Vieques Protesters Get Violent; Two Sailors Hurt
July 7, 2008 - 8:08 PM
(CNSNews.com) - Protesters brandishing steel bars and other hand-held scrap weapons injured two US sailors in a violent confrontation Tuesday over renewed training exercises on the Puerto Rican island of Vieques. Authorities arrested 162 demonstrators who tried to disrupt naval ship and air bombings on the island's training range, according to a US Navy official.
It was the largest demonstration, and the largest protest invasion, at Vieques. Opposition to the Navy's activities on the 21-mile-long island has unified native islanders and mainland pacifists as never before.
Wire services report that islanders say years of live bombing, including the use of napalm, have destroyed wildlife and fishing grounds, contaminated water supplies, impeded tourism and created what they say is a high cancer rate.
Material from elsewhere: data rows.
(** * Cloudflare Access JWT middleware: a shallow embedding

    Source: packages/hono-helpers/src/middleware/useCloudflareAccess.ts

    The module validates the [Cf-Access-Jwt-Assertion] header of a request
    against the signing keys published by a Cloudflare Access team.  The
    embedding keeps the shape of the TypeScript: zod schemas become parsers
    on a JSON value type, regular expressions become terms of a small
    regular-expression type run by a derivative matcher, and the async body
    of [validateAccessJWT] becomes a computation in a monad that carries the
    thrown error and the log of the platform calls it made. *)

From Stdlib Require Import String Ascii List Bool ZArith NArith QArith Qround Lia.
Import ListNotations.
Close Scope Q_scope.
Open Scope string_scope.

Set Warnings "-register-all".
Set Warnings "-automation".


(* ================================================================= *)
(** ** Strings *)

Module Str.

(** [s.length >= 1], as in [z.string().min(1)]. *)
Definition nonempty (s : string) : bool :=
  match s with EmptyString => false | String _ _ => true end.

(** Every character of [s] satisfies [p]. *)
Fixpoint all (p : ascii -> bool) (s : string) : bool :=
  match s with
  | EmptyString => true
  | String c s' => p c && all p s'
  end.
Islanders and protestors' objections came to a head last year when a civilian Puerto Rican security guard was killed on the range by two stray bombs, the first fatality in six decades of bombing at the training range.
Dozens of protesters invaded the range and took turns camping there for a year before federal agents dislodged them in May, peacefully removing 224 protesters. After that, President Clinton ordered the Navy to resume limited training on Vieques using non-explosive bombs and shells.
The Navy disagrees with protesters' objections and insists that the opposition is coming from only a small minority of Puerto Ricans, most of whom don't live on Vieques.
The Navy says Vieques is the only place its Atlantic fleet can hold simultaneous land, air and sea exercises with live fire before deploying abroad.
This week's exercises will certify the George Washington Battle Group's combat readiness before a six-month tour of the Mediterranean and Persian Gulf. On Vieques itself, initial reaction to the start of bombing Sunday was surprisingly muted, perhaps reflecting the wear and tear of a year-long battle to oust the Navy from its Atlantic Fleet training ground.
Guards arrested one protester inside the target area Monday, temporarily disrupting ship-to-shore shelling. Five others were arrested on horseback outside the area.
Current exercises, which could run through July 2, are approximately 70 percent complete.
The Navy must abandon Vieques by May 2003 if Vieques residents vote to expel it in a referendum expected next year. If the Navy wins, it gets to use live munitions again.
Puerto Rican lawmaker Lourdes Ramos warned on Monday that the protests could jeopardize the referendum. But the San Juan Star Tuesday quoted Jeffrey Farrow, Clinton's adviser on Puerto Rico, as saying he did not see how the latest demonstrations could affect the accord.
Puerto Rican leaders said they would raise the Vieques issue at a Wednesday meeting with Clinton in Washington.